Os recursos serão destinados ao custeio das despesas correntes do transporte complementar, que inclui os micro-ônibus executivos e os "amarelinhos”

Foto: Reprodução

A Câmara Municipal de Manaus (CMM) aprovou, nesta segunda-feira (31 de agosto), o Projeto de Lei nº 700/2026, de autoria do Executivo Municipal, que autoriza a concessão de subsídio orçamentário para o custeio do transporte coletivo urbano complementar. Encaminhada em regime de urgência, a proposta prevê o repasse de até R$ 3 milhões por mês para o setor.

De acordo com o projeto, os recursos serão destinados ao custeio das despesas correntes do serviço, que inclui os micro-ônibus conhecidos como “amarelinhos” e o transporte executivo. A medida tem como objetivo contribuir para a manutenção do equilíbrio econômico-financeiro dos contratos e garantir a continuidade da operação desse modelo de transporte na capital.

A matéria recebeu parecer favorável das comissões de Constituição, Justiça e Redação; de Finanças, Economia e Orçamento; e de Serviços e Obras. Após a aprovação pelo plenário, o projeto foi encaminhado para sanção do prefeito de Manaus.

Na justificativa, o prefeito de Manaus Renato Júnior afirma que a medida busca “assegurar a continuidade, a regularidade, a segurança, a eficiência e a adequada prestação do serviço”.
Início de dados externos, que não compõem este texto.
Definition order_of (pt : peerTracker) : list bytes := fst <$> map_to_list (peers pt).
Lemma order_of_iterates pt : iterates (order_of pt) (peers pt).
Proof.
  split; [apply NoDup_fst_map_to_list|]. intros u. unfold order_of. rewrite list_elem_of_fmap. split.
  - intros ([v e] & -> & Hin%elem_of_map_to_list). by exists e.
  - intros [e He]. exists (u, e). split; [done|]. by apply elem_of_map_to_list.
Qed.

Definition now : instant := {|
  in_now := time_Unix 100; in_end := time_Unix 101; in_pull_ctx _ := None; in_push_ctx _ := None;
  in_order := order_of; in_faults := {| sf_write := None; sf_rename := None |} |}.

Definition down (u : bytes) (rq : Request) (n : unit) : unit * result Reply := (n, Err ErrEOF).
Definition phone : engine FlatFileStore unit := {| e_pm := tracker; e_store := empty; e_net := tt; e_files := ∅; e_bt := 0 |}.

Lemma tracker_cases v e : peers tracker !! v = Some e -> v = url_a \/ (v = url_b /\ e = entry_b).
Proof.
  cbn [peers tracker]. intros [[<- _]|[_ [<- <-]%lookup_singleton_Some]]%lookup_insert_Some; [by left|by right].
Qed.

Lemma tracker_oldest : oldest url_a tracker.
Proof.
  split_and!; [done|done|]. exists (new_entry url_a (bs "manual") false 1). split_and!; [done|done|].
  intros v e Hv He _. destruct (tracker_cases v e He) as [->|[_ ->]]; [done|]. vm_compute. reflexivity.
Qed.

Lemma pickPeer_spec_witness : pickPeer (order_of tracker) tracker <> [] /\ exists e, peers tracker !! pickPeer (order_of tracker) tracker = Some e.
Proof.
  destruct (pickPeer_spec (order_of tracker) tracker (order_of_iterates tracker) eq_refl) as [[Hn _] Hp].
  assert (pickPeer (order_of tracker) tracker <> []) as Hne.
  { intros E. specialize (Hn E url_a). discriminate Hn. }
  split; [exact Hne|]. destruct (Hp Hne) as (e & He & _). exists e. exact He.
Defined.

Lemma mobile_round_spec_witness : exists e' : engine FlatFileStore unit,
  doSyncRound down (fun _ => None) 2 now phone = Some e' /\ e_files e' = ∅ /\
  pe_Failures <$> peers (e_pm e') !! url_a = Some 1.
Proof.
  destruct (doSyncRound down (fun _ => None) 2 now phone) as [e'|] eqn:E; [|vm_compute in E; discriminate].
  exists e'. split; [reflexivity|]. pose proof (oldest_pick _ _ _ tracker_oldest (order_of_iterates tracker)) as Hpick.
  destruct (mobile_round_spec down (fun _ => None) 2 now phone e' E) as [[Hu _]|(_ & _ & n & ids & err & Hp & Herr)].
  - change (pickPeer (order_of tracker) tracker = []) in Hu. rewrite Hpick in Hu. discriminate Hu.
  - change (in_order now (e_pm phone)) with (order_of tracker) in *. change (e_pm phone) with tracker in *. rewrite Hpick in *.
    destruct err as [err|].
    + destruct Herr as (_ & Hf & Hk). split; [exact Hf|]. rewrite (Hk url_a). reflexivity.
    + vm_compute in Hp. discriminate Hp.
Defined.

Lemma failing_peer_starves_witness : exists e' : engine FlatFileStore unit,
  rounds down (fun _ => None) 2 [now; now; now] phone = Some e' /\ pe_Failures <$> peers (e_pm e') !! url_a = Some 3 /\
  peers (e_pm e') !! url_b = Some entry_b.
Proof.
  destruct (failing_peer_starves down (fun _ => None) 2 empty url_a ltac:(reflexivity) BluetoothFacts.BluetoothDemo.empty_inv
    ltac:(vm_compute; lia)
    ltac:(intros nw t cur Htok; cbn [store_ListBlocks FlatFile_Store]; unfold FlatFile.ListBlocks;
          rewrite (parse_page_token_valid empty t cur Htok); cbn; by destruct (collect _ _ _ _ _))
    [now; now; now] phone tracker_oldest eq_refl
    ltac:(repeat (apply Forall_cons; split; [exact order_of_iterates|]); apply Forall_nil_2))
    as (e' & Hr & _ & _ & _ & Hother & _ & _ & Hf).
  exists e'. split; [exact Hr|]. split.
  - apply (Hf 0); [reflexivity|lia|]. reflexivity.
  - rewrite (Hother url_b ltac:(discriminate)). reflexivity.
Defined.

Lemma tracker_plain : map_Forall (fun u e => pe_URL e = u /\ plain_entry e) (peers tracker).
Proof.
  cbn [peers tracker]. apply map_Forall_insert_2; [|apply map_Forall_singleton];
    (split; [reflexivity|split_and!; vm_compute; repeat constructor]).
Qed.

Lemma mobile_peers_file_witness :
  peers (load None (save (order_of tracker) {| sf_write := None; sf_rename := None |} tracker ∅) (newPeerTracker (bs "peers.json"))) !! url_b
  = Some entry_b.
Proof.
  assert (exists data, enc_entries (omap (fun u => peers tracker !! u) (order_of tracker)) = Ok data) as [data Hdata]
    by (eexists; cbn [enc_entries ref_EntriesJson]; reflexivity).
  rewrite (proj1 (mobile_peers_file (order_of tracker) tracker ∅ data (newPeerTracker (bs "peers.json"))
    (order_of_iterates tracker) tracker_plain Hdata eq_refl eq_refl) url_b). reflexivity.
Defined.
(* ===== verification/ApiServe.v ===== *)
(** The routes of the API ([client/api/server.go]), and the server under concurrent
    requests: a request passes the check of its token first and runs its handler later, and
    what happens in between is arbitrary.  The peer tracker of the mobile engine is the
    peer manager behind the interface. *)
From Stdlib Require Import String.
From S2P Require Mobile.
From S2P Require Import Prelude Codec Block Store Message Text Net IdPow Crypto MessageStore Keystore Client Api ApiMessages.

(** ** Requests *)

(** What needs a token. *)
Inductive call :=
  | c_change_password (req : result bytes)
  | c_lock
  | c_list_identities
  | c_add_identity (req : result bytes)
  | c_import_identity (req : result (bytes * bytes))
  | c_export_identity (name : bytes) (req : result bytes)
  | c_mine_pow (name : bytes)
  | c_remove_identity (name : bytes)
  | c_list_channels
  | c_add_channel (req : result (bytes * bytes))
  | c_remove_channel (name : bytes)
  | c_list_messages (after_id wf_updated_since : bytes)
  | c_get_message (hexID : bytes)
  | c_pow_floor
  | c_boost (req : result bytes)
  | c_scrape (req : scrape_req)
  | c_send (req : result send_req)
  | c_send_channel (req : result send_req)
  | c_list_contacts
  | c_add_contact (req : result (bytes * bytes))
  | c_remove_contact (pub64 : bytes)
  | c_rename_contact (pub64 : bytes) (req : result bytes)
  | c_sync
  | c_add_peer (req : result bytes)
  | c_remove_peer (b64url : bytes)
  | c_block_peer (b64url : bytes)
  | c_unblock_peer (b64url : bytes).

(** All requests; [header] is the value of [Authorization]. *)
Inductive request :=
  | rq_options
  | rq_index
  | rq_create (req : result bytes)
  | rq_unlock (req : result bytes)
  | rq_status
  | rq_list_peers
  | rq_call (header : bytes) (c : call).

(** What one request draws and meets, its clocks, and its fuel. *)
Record io `{Primitives} := {
  i_env : env;
  i_now_save : Z;
  i_scanStart : Z;
  i_ctx : nat -> option error;
  i_draws : draws;
  i_channel_draws : channel_draws;
  i_rounds : list mine_round;
  i_fuel : nat;
}.

Section Serve.
Context `{Primitives, Hashes, Ed25519, KeystoreJson, GoTimeFormat} {S : Type} `{Store S} {D : Type} `{MessageDB D} {P : Type} `{PeerManager P}.
(** The path of the keystore, the methods of the block store beyond the interface, the page
    of the user interface, and the count of Bluetooth sessions when there is a status
    provider. *)
Context (path : bytes) (median : option (S -> result Z)) (usage : option (S -> Z)) (indexHTML : bytes) (bt : option Z).
#[local] Abbreviation handler := (api S D P -> api S D P * outcome PeerInfo).

Definition handle (i : io) (c : call) : handler :=
  let ev := i_env i in
  match c with
  | c_change_password req => handleChangePassword path ev req
  | c_lock => handleLock
  | c_list_identities => handleListIdentities
  | c_add_identity req => handleAddIdentity path ev req
  | c_import_identity req => handleImportIdentity path ev req
  | c_export_identity name req => handleExportIdentity ev name req
  | c_mine_pow name => handleMineIdentityPoW path ev name
  | c_remove_identity name => handleRemoveIdentity path ev name
  | c_list_channels => handleListChannels
  | c_add_channel req => handleAddChannel path ev req
  | c_remove_channel name => handleRemoveChannel path ev name
  | c_list_messages after_id since => handleListMessages (i_fuel i) ev after_id since
  | c_get_message hexID => handleGetMessage ev hexID
  | c_pow_floor => handlePowFloor median
  | c_boost req => handleBoost ev (i_rounds i) req
  | c_scrape req => handleScrape path (i_fuel i) ev (i_now_save i) (i_scanStart i) (i_ctx i) req
  | c_send req => handleSend median ev (i_now_save i) (i_draws i) (i_rounds i) req
  | c_send_channel req => handleSendChannel median ev (i_channel_draws i) (i_rounds i) req
  | c_list_contacts => handleListContacts
  | c_add_contact req => handleAddContact path ev req
  | c_remove_contact pub64 => handleRemoveContact path ev pub64
  | c_rename_contact pub64 req => handleRenameContact path ev pub64 req
  | c_sync => handleSync bt
  | c_add_peer req => handleAddPeer req
  | c_remove_peer b64url => handleRemovePeer b64url
  | c_block_peer b64url => handleBlockPeer b64url
  | c_unblock_peer b64url => handleUnblockPeer b64url
  end.

(** The requests that need no token. *)
Definition serve_public (i : io) (rq : request) : handler :=
  match rq with
  | rq_options => fun a => (a, Reply StatusNoContent no_body)
  | rq_index => fun a => (a, Reply StatusOK (raw indexHTML))
  | rq_create req => handleCreate path (i_env i) req
  | rq_unlock req => handleUnlock path (i_env i) req
  | rq_status => handleStatus usage bt
  | rq_list_peers => handleListPeers
  | rq_call _ _ => fun a => (a, Running)
  end.

(** One request from its arrival to its end, with nothing in between. *)
Definition serve (i : io) (rq : request) : handler :=
  match rq with
  | rq_call header c => auth header (handle i c)
  | _ => serve_public i rq
  end.

(** Requests one after the other, with their outcomes. *)
Fixpoint serve_all (rqs : list (io * request)) (a : api S D P) : api S D P * list (outcome PeerInfo) :=
  match rqs with
  | [] => (a, [])
  | (i, rq) :: rqs' =>
      let '(a, o) := serve i rq a in
      let '(a, os) := serve_all rqs' a in (a, o :: os)
  end.

(** ** Requests at the same time *)

(** The calls that passed the check of their token and whose handlers have not run. *)
Record sys := { y_api : api S D P; y_pending : list call }.

Inductive event :=
  | ev_public (i : io) (rq : request)
  | ev_arrive (header : bytes) (c : call)
  | ev_run (n : nat) (i : io)
  | ev_gift (i : io).

(** The outcome is that of the request the event ends. *)
Definition sys_step (e : event) (y : sys) : sys * option (outcome PeerInfo) :=
  match e with
  | ev_public i rq =>
      match rq with
      | rq_call _ _ => (y, None)
      | _ => let '(a, o) := serve_public i rq (y_api y) in ({| y_api := a; y_pending := y_pending y |}, Some o)
      end
  | ev_arrive header c =>
      if mx_waiting (a_mu (y_api y)) then (y, Some Blocked)
      else if authorised header (y_api y) then ({| y_api := y_api y; y_pending := y_pending y ++ [c] |}, None)
      else (y, Some (writeError StatusUnauthorized "invalid or missing token"))
  | ev_run n i =>
      match y_pending y !! n with
      | None => (y, None)
      | Some c =>
          let '(a, o) := handle i c (y_api y) in
          ({| y_api := a; y_pending := delete n (y_pending y) |}, Some o)
      end
  | ev_gift i =>
      match a_gifts (y_api y) with
      | [] => (y, None)
      | (pub, stamp) :: gifts =>
          ({| y_api := sendPowGift (i_env i) (i_draws i) pub stamp (with_gifts (y_api y) gifts); y_pending := y_pending y |}, None)
      end
  end.

Definition sys_run (es : list event) (y : sys) : sys := foldl (fun y e => (sys_step e y).1) y es.
End Serve.
Arguments sys : clear implicits.

(** ** The tracker of the mobile engine as peer manager *)

Section MobilePeers.
Context `{UrlParse, Mobile.EntriesJson}.

(** The tracker and the file it is saved to; clock, order and faults are fixed. *)
Definition mobile_peers : Type := Mobile.peerTracker * GeoIP.files.

#[export] Instance mobile_PeerManager (i : Mobile.instant) : PeerManager mobile_peers := {
  PeerInfo := Mobile.PeerInfo;
  pm_AddPeer url source p := let '(pt, added) := Mobile.add url source (Mobile.in_now i) p.1 in ((pt, p.2), added);
  pm_RemovePeer url p := (Mobile.remove url p.1, p.2);
  pm_BlockPeer url p := (Mobile.block url (Mobile.in_now i) p.1, p.2);
  pm_UnblockPeer url p := (Mobile.unblock url p.1, p.2);
  pm_ListPeers p := Mobile.ListPeers (Mobile.in_order i p.1) p.1;
  pm_Save p := (p.1, Mobile.save (Mobile.in_order i p.1) (Mobile.in_faults i) p.1 p.2);
}.
End MobilePeers.
(* ===== verification/ApiDemo.v ===== *)
(** A server of the API on concrete instances: an unlocked keystore with one identity, one
    channel and one contact, a store with one block, and the peer tracker of the mobile
    engine.  The theorems on the lock, on acknowledged changes, on listing and on sending,
    applied to it. *)
From Stdlib Require Import String.
From S2P Require MessageFacts CryptoFacts KeystoreFacts FlatFile FlatFileFacts Mobile MobileFacts.
From S2P Require Import Prelude Codec Block Store Message Text IdPow Crypto MessageStore Keystore Client Net Strconv Api ApiMessages ApiServe ApiFacts ApiAnswers ApiRace ApiKeys ApiListing ApiSend.

Module ApiDemo.
Import MessageFacts CryptoFacts KeystoreFacts KeystoreDemo FlatFile FlatFileFacts FlatFileFacts.Demo MessageStoreDemo MobileFacts.
#[local] Existing Instances ref_KeystoreJson ref_KeystoreJsonLaws ref_Primitives ref_PrimitivesLaws
  ref_Hashes ref_HashesLaws ref_Ed25519 ref_Ed25519Laws ref_GoFloat ref_EntriesJson MobileDemo.ref_UrlParse.
#[local] Instance ref_TimeFormat : GoTimeFormat := fun t => be_encode 8 (Unix t).

(** The request's clock, its draws, and a file system without faults. *)
Definition calm : ApiServe.io := {|
  i_env := {| e_now := 0; e_salt := Ok salt; e_nonce := Ok (replicate 24 x00); e_gen := Ok (replicate 64 x05);
    e_gens _ := Err ErrEOF; e_nonces := nonces; e_io := no_faults; e_stat := None; e_token := Ok (replicate 32 x0b);
    e_first := Ok (replicate 16 x01); e_rounds := [] |};
  i_now_save := 0; i_scanStart := 0; i_ctx _ := None;
  i_draws := {| dr_key := Err ErrEOF; dr_nonce := Err ErrEOF; dr_noise := Err ErrEOF |};
  i_channel_draws := {| cd_salt := Err ErrEOF; cd_nonce := Err ErrEOF |};
  i_rounds := []; i_fuel := 3 |}.

Definition node : api FlatFileStore RefDB mobile_peers := {|
  a_blocks := one; a_msgs := fresh;
  a_session := {| ss_ks := Some keys; ss_scraper := Some ([alice], [news]); ss_tokens := {[ bs "token" ]} |};
  a_mu := free_mutex; a_peers := Some (MobileDemo.tracker, ∅); a_cache := ∅; a_disk := ∅; a_gifts := [] |}.

#[local] Instance now_PeerManager : PeerManager mobile_peers := mobile_PeerManager MobileDemo.now.

Lemma node_good : good node.
Proof. split; [|reflexivity]. split; [by eexists|]. split; vm_compute; congruence. Qed.

Lemma lock_race_witness : exists y : sys FlatFileStore RefDB mobile_peers,
  (sys_step KeystoreDemo.path None None [] None (ev_run 0 calm) y).2 = Some Panic /\
  ss_ks (a_session (y_api (sys_step KeystoreDemo.path None None [] None (ev_run 0 calm) y).1)) = None.
Proof.
  pose proof (lock_race KeystoreDemo.path None None [] None c_list_channels calm calm (bs "Bearer token")
    {| y_api := node; y_pending := [] |} (or_intror (or_introl eq_refl)) node_good
    ltac:(vm_compute; reflexivity) eq_refl) as [Hp Hr].
  eexists. split; [exact Hp|]. exact (proj1 (Hr [])).
Defined.

(** A keystore file that asks for no pass of the key derivation. *)
Definition malformed : keystoreFile := {|
  kf_Version := keystoreVersion; kf_Salt := salt; kf_KDFTime := 0; kf_KDFMemory := 0; kf_KDFThreads := 1; kf_Verify := [];
  kf_Identities := []; kf_Channels := []; kf_Contacts := [] |}.
Definition malformed_data : bytes := match json_MarshalIndent_file malformed with Ok data => data | Err _ => [] end.

Lemma malformed_panics : LoadKeystore (e_gens (i_env calm)) (e_nonces (i_env calm)) (e_io (i_env calm)) KeystoreDemo.path password
  {[ KeystoreDemo.path := malformed_data ]} = None.
Proof. unfold LoadKeystore. rewrite lookup_singleton_eq. vm_compute. reflexivity. Qed.

(** After a call that is refused, the unlock of that file panics. *)
Lemma api_sequential_witness :
  (serve_all KeystoreDemo.path None None [] None
    [(calm, rq_call [] c_lock); (calm, rq_unlock (Ok password))]
    (SetPeerManager (New one fresh {[ KeystoreDemo.path := malformed_data ]}) (Some (MobileDemo.tracker, ∅)) : api FlatFileStore RefDB mobile_peers)).2
    !! 1%nat = Some Panic.
Proof.
  destruct (api_sequential KeystoreDemo.path None None [] None [(calm, rq_call [] c_lock); (calm, rq_unlock (Ok password))]
    (one : FlatFileStore) (fresh : RefDB) (Some (MobileDemo.tracker, ∅)) {[ KeystoreDemo.path := malformed_data ]} 1 calm (rq_unlock (Ok password))
    eq_refl) as (_ & _ & o & Ho & Hx).
  destruct o as [status b| | |]; [exfalso; apply Hx; exact malformed_panics|exact Ho|destruct Hx|exfalso; apply (proj1 Hx); exact malformed_panics].
Defined.

Lemma ref_KeystoreJsonTyped : KeystoreJsonTyped.
Proof.
  split. intros data b. cbn [json_Unmarshal_export ref_KeystoreJson].
  destruct (countable.decode _) as [[[[[[[[v n] s] t] m] th] no] ct]|]; [|discriminate].
  destruct (utf8_valid n) eqn:E; [|discriminate]. intros Hb. apply (inj Ok) in Hb as <-. exact E.
Qed.
#[local] Existing Instance ref_KeystoreJsonTyped.

Lemma env_calm : env_ok (i_env calm).
Proof. split; [exact nonces_all_ok|]. intros key [= <-]. reflexivity. Qed.

Lemma keys_open : opens password keys.
Proof. split; [exact keys_wf|]. split; [exact keys_storable|reflexivity]. Qed.

Definition chess : call := c_add_channel (Ok (bs "chess", bs "e4")).
Definition more_keys : Keystore := (AddChannel (bs "chess") (bs "e4") keys).1.

Lemma more_keys_open : opens password more_keys.
Proof. apply (opens_AddChannel password (bs "chess") (bs "e4") eq_refl keys more_keys {| ch_Name := bs "chess"; ch_Key := sha256_Sum256 (bs "e4") |} keys_open). reflexivity. Qed.

Lemma chess_acknowledged : acknowledged (handle KeystoreDemo.path None None calm chess node).2.
Proof.
  destruct more_keys_open as (Hwf & Hst & Hd).
  destruct (Save_succeeds nonces KeystoreDemo.path more_keys ∅ Hwf Hst nonces_all_ok (deriveKey_length _ _ _ _ _ _ Hd))
    as (f & data & fs & _ & _ & Hs & _).
  exists StatusCreated, (name_body (bs "chess")). split; [|reflexivity].
  cbn [handle chess]. unfold handleAddChannel, Api.decode, change_ks.
  change (bool_decide (bs "chess" = []) || bool_decide (bs "e4" = [])) with false. cbv iota. rewrite Lock_free by reflexivity.
  cbn [node a_session ss_ks]. change (AddChannel (bs "chess") (bs "e4") keys) with (more_keys, Ok {| ch_Name := bs "chess"; ch_Key := sha256_Sum256 (bs "e4") |}).
  unfold save_ks. cbn [with_session a_disk calm i_env e_nonces e_io].
  match goal with |- context [Save ?n ?io ?p ?k ?d] => replace (Save n io p k d) with (fs, Ok tt : result unit) end. reflexivity.
Qed.

Lemma acknowledged_survives_witness : exists a' : api FlatFileStore RefDB mobile_peers, exists k',
  ss_ks (a_session a') = Some k' /\ opens password k' /\
  (handleUnlock KeystoreDemo.path (i_env calm) (Ok password) (handleLock a').1).2
    = Reply StatusOK (token_body (b64_encode RawURLEncoding (replicate 32 x0b))).
Proof.
  pose proof (acknowledged_survives KeystoreDemo.path None None calm chess password keys node
    eq_refl eq_refl keys_open eq_refl eq_refl env_calm) as Hs. pose proof chess_acknowledged as Hack.
  destruct (handle KeystoreDemo.path None None calm chess node) as [a' o].
  destruct (Hs Hack) as (k' & E1 & E2 & _ & Hu). exists a', k'. split; [exact E1|]. split; [exact E2|].
  specialize (Hu (i_env calm) _ eq_refl). cbn [new_password chess] in Hu. destruct (handleUnlock _ _ _ _). exact (proj1 Hu).
Defined.

Lemma cache_empty : cache_ok (∅ : gmap bytes Z).
Proof. intros p s v _ Hv. by apply lookup_empty_Some in Hv. Qed.

Lemma listing_spec_witness : exists msgs more cache,
  handleListMessages 2 (i_env calm) [] (bs "5") node
  = (with_cache node cache, Reply StatusOK (messages (uncached 0 node <$> msgs ++ more))) /\ NoDup (sm_BlockID <$> more).
Proof.
  assert (exists msgs, ListMessagesAfter (ParseInt []) (a_msgs node) = Ok msgs) as [msgs Hl] by (eexists; reflexivity).
  destruct (listing_spec 2 (i_env calm) [] (bs "5") msgs node cache_empty one_inv Hl
    (fun t c => one_answers 200 0 _ t c eq_refl)) as (more & cache & E & _ & Hn & _).
  - change (store_index (a_blocks node)) with (flat_index one). rewrite one_index. cbn. lia.
  - exists msgs, more, cache. split; [exact E|exact Hn].
Defined.

(** Alice writes to a key, signed. *)
Definition greeting : send_req := {|
  sr_to := b64_encode StdEncoding (ed25519_Public CryptoDemo.sk); sr_message := bs "hi"; sr_sender := bs "alice"; sr_reply_to := [];
  sr_forum_post := false; sr_subject := []; sr_edit := []; sr_delete := [] |}.

Lemma send_delivers_witness : exists payload sig,
  direct_payload {| dr_key := Ok CryptoDemo.eph; dr_nonce := Ok CryptoDemo.nonce; dr_noise := Ok xff |} (ed25519_Public CryptoDemo.sk)
    (outgoing 0 (MsgTypeText, bs "hi") (ed25519_Public (id_SignKey alice)) no_refs) (Some alice) = Ok payload /\
  tryDecrypt CryptoDemo.sk payload
  = Ok (with_signature (outgoing 0 (MsgTypeText, bs "hi") (ed25519_Public (id_SignKey alice)) no_refs) sig).
Proof.
  destruct (Montgomery_agrees CryptoDemo.sk CryptoDemo.scalar eq_refl eq_refl) as (pt & Hpt & Hm).
  assert (EdPubToX25519 (ed25519_Public CryptoDemo.sk) = Ok (XPriv_PublicKey CryptoDemo.scalar)) as Hrp.
  { unfold EdPubToX25519. rewrite Hpt. cbn [mbind result_bind]. rewrite Hm. apply NewPublicKey_Bytes. }
  assert (signer_of keys greeting (Some alice)) as Hs.
  { unfold signer_of. rewrite bool_decide_false by discriminate. exists alice. split; reflexivity. }
  assert (length (direct_content greeting).2 <= V3MaxContent)%nat as Hc.
  { apply Nat2Z.inj_le. rewrite V3MaxContent_Z. vm_compute. discriminate. }
  pose proof (send_delivers None (i_env calm) 0 CryptoDemo.eph _ _ CryptoDemo.nonce xff [] greeting keys (Some alice) CryptoDemo.sk node
    eq_refl eq_refl keys_wf Hs eq_refl eq_refl ltac:(intros (_ & _ & Hx); discriminate Hx) Hc ltac:(split; vm_compute; congruence)
    (or_introl eq_refl) Hrp eq_refl eq_refl) as Hd.
  destruct Hd as (payload & sig & Epay & _ & Hdec & _). exists payload, sig. split; [exact Epay|exact Hdec].
Defined.
End ApiDemo.
(** Closing an engine cancels its context in any case, but closes the block store only when
    the message store could be closed: its error is returned at once and the block store
    stays open.  A failed opening leaves nothing open: when the message store cannot be
    opened the block store is closed again. *)
Theorem engine_close_order `{Mobile.EntriesJson} e closeMsgs closeStore opened sql peersFile read fs quota :
  let '(e', err) := Close closeMsgs closeStore e in
  lf_cancelled e' = true /\ lf_tasks e' = lf_tasks e /\
  (forall m, closeMsgs = Some m -> err = Some m /\ lf_storeClosed e' = lf_storeClosed e) /\
  (closeMsgs = None -> lf_msgsClosed e' = true /\ err = closeStore /\ (closeStore = None -> lf_storeClosed e' = true)) /\
  match NewEngine opened sql peersFile read fs quota with
  | (closed, Err _) => closed = is_ok opened
  | (closed, Ok e0) => closed = false /\ lf_cancelled e0 = false /\ lf_tasks e0 = []
  end.
Proof.
  unfold Close. assert (match NewEngine opened sql peersFile read fs quota with
    | (closed, Err _) => closed = is_ok opened
    | (closed, Ok e0) => closed = false /\ lf_cancelled e0 = false /\ lf_tasks e0 = []
    end) as Hn.
  { unfold NewEngine. destruct opened as [d|err]; [|done]. cbn. by destruct (MessageStore.OpenMessageStore sql). }
  destruct closeMsgs as [m|]; cbn; (split_and!; [done|done|by intros ? [= <-]|done|done]) || (split_and!; [done|done|done|by destruct closeStore|done]).
Qed.
End Engine.
(** X3.  For a manager that holds a stream [s], [startStream] polls the
    stream once.  Unless the state is READY it returns no channel, even if
    one is cached, makes no other call and leaves the manager as it was.
    When READY, a cached channel is returned without another call;
    otherwise [playSound] is called once, its channel (which starts paused)
    is cached and returned.  A channel once returned is returned again by
    the next READY call, which does not call [playSound]. *)
Theorem startStream_plays_sound_once (E : Engine)
  (this : LLAudioStreamManagerFMODSTUDIO) (s : Sound) (w : World) :
  mInternetStream this = Some s ->
  exists ch this' w',
    startStream E this w = Ok ((ch, this'), w')
    /\ mInternetStream this' = Some s
    /\ (open_state (getOpenState_result E (clock w) s) <> FMOD_OPENSTATE_READY ->
        ch = None /\ this' = this /\ calls_since w w' = [GetOpenState s])
    /\ (open_state (getOpenState_result E (clock w) s) = FMOD_OPENSTATE_READY ->
        mStreamChannel this' = ch
        /\ match mStreamChannel this with
           | Some c =>
               ch = Some c /\ this' = this
               /\ calls_since w w' = [GetOpenState s]
           | None =>
               ch = playSound_result E (S (clock w)) s
               /\ calls_since w w' = [GetOpenState s; PlaySound s]
               /\ (forall c, ch = Some c -> paused w' c = true)
           end)
    /\ (forall c,
          ch = Some c ->
          open_state (getOpenState_result E (clock w') s) = FMOD_OPENSTATE_READY ->
          exists w'',
            startStream E this' w' = Ok ((Some c, this'), w'')
            /\ count_calls is_play_sound (calls_since w' w'') = 0%nat).
Proof.
  intros Hs.
  destruct (startStream_cases E this s w Hs)
    as (ch & this' & w' & Hrun & Hs' & Hcache & Hnot & Hready).
  exists ch, this', w'. split; [exact Hrun|]. split; [exact Hs'|].
  split; [exact Hnot|]. split; [exact Hready|].
  intros c Hch Hr.
  destruct (startStream_cached E this' s c w' Hs' (Hcache c Hch) Hr)
    as (w'' & Hrun2 & Hcalls).
  exists w''. split; [exact Hrun2|].
  rewrite (calls_since_app _ _ _ Hcalls). reflexivity.
Qed.

Lemma startStream_plays_sound_once_witness :
  exists this' w' w'',
    startStream engine_starving
      (mkLLAudioStreamManagerFMODSTUDIO None (Some 7%nat) true "http://radio/")
      world_init = Ok ((Some 3%nat, this'), w')
    /\ startStream engine_starving this' w' = Ok ((Some 3%nat, this'), w'')
    /\ count_calls is_play_sound (calls_since w' w'') = 0%nat.
Proof.
  destruct (startStream_plays_sound_once engine_starving
              (mkLLAudioStreamManagerFMODSTUDIO None (Some 7%nat) true
                 "http://radio/") 7%nat world_init eq_refl)
    as (ch & this' & w' & Hrun & _ & _ & Hready & Hagain).
  destruct (Hready eq_refl) as (_ & Hch & _). cbn in Hch. subst ch.
  destruct (Hagain 3%nat eq_refl eq_refl) as (w'' & Hrun2 & Hcount).
  exists this', w', w''. repeat split; assumption.
Defined.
A proposta foi acompanhada de uma análise do Instituto Municipal de Mobilidade Urbana (IMMU), que calculou a situação financeira do serviço em junho deste ano.

O estudo considerou 237 veículos na frota total, incluindo os reservas, dos quais 169 estavam em operação. Naquele mês, os custos operacionais foram estimados em R$ 5,89 milhões, enquanto a arrecadação tarifária chegou a R$ 3,70 milhões, resultando em um déficit operacional estimado de R$ 2,18 milhões.

Esse cálculo é utilizado no projeto para demonstrar a necessidade de complementação financeira do serviço. O próprio documento técnico, no entanto, ressalta que a apuração corresponde especificamente à competência de junho de 2026, não sendo, isoladamente, uma projeção para os demais meses.

Além de prever o equilíbrio financeiro da operação, o projeto estabelece uma destinação prioritária para os recursos: o pagamento, a amortização ou a quitação de obrigações financeiras relacionadas à aquisição de ônibus novos destinados ao transporte complementar. Entre as despesas previstas estão parcelas de financiamento e contratos de aquisição dos veículos.

A Prefeitura justifica que a renovação da frota é importante para melhorar a segurança, o conforto, a acessibilidade e a qualidade do transporte oferecido aos passageiros. O texto também prevê que o subsídio possa ser repassado diretamente a permissionários, empresas ou cooperativas beneficiárias.

Os recursos do subsídio serão custeados pelo Fundo Municipal de Mobilidade Urbana (FMMU). Para garantir a transparência da aplicação da verba, os repasses mensais só poderão ser efetuados após a validação do Conselho Gestor do FMMU e a devida prestação de contas dos beneficiários junto ao órgão gestor de trânsito.

O projeto prevê ainda que os efeitos financeiros da futura lei tenham início em 1º de agosto de 2026.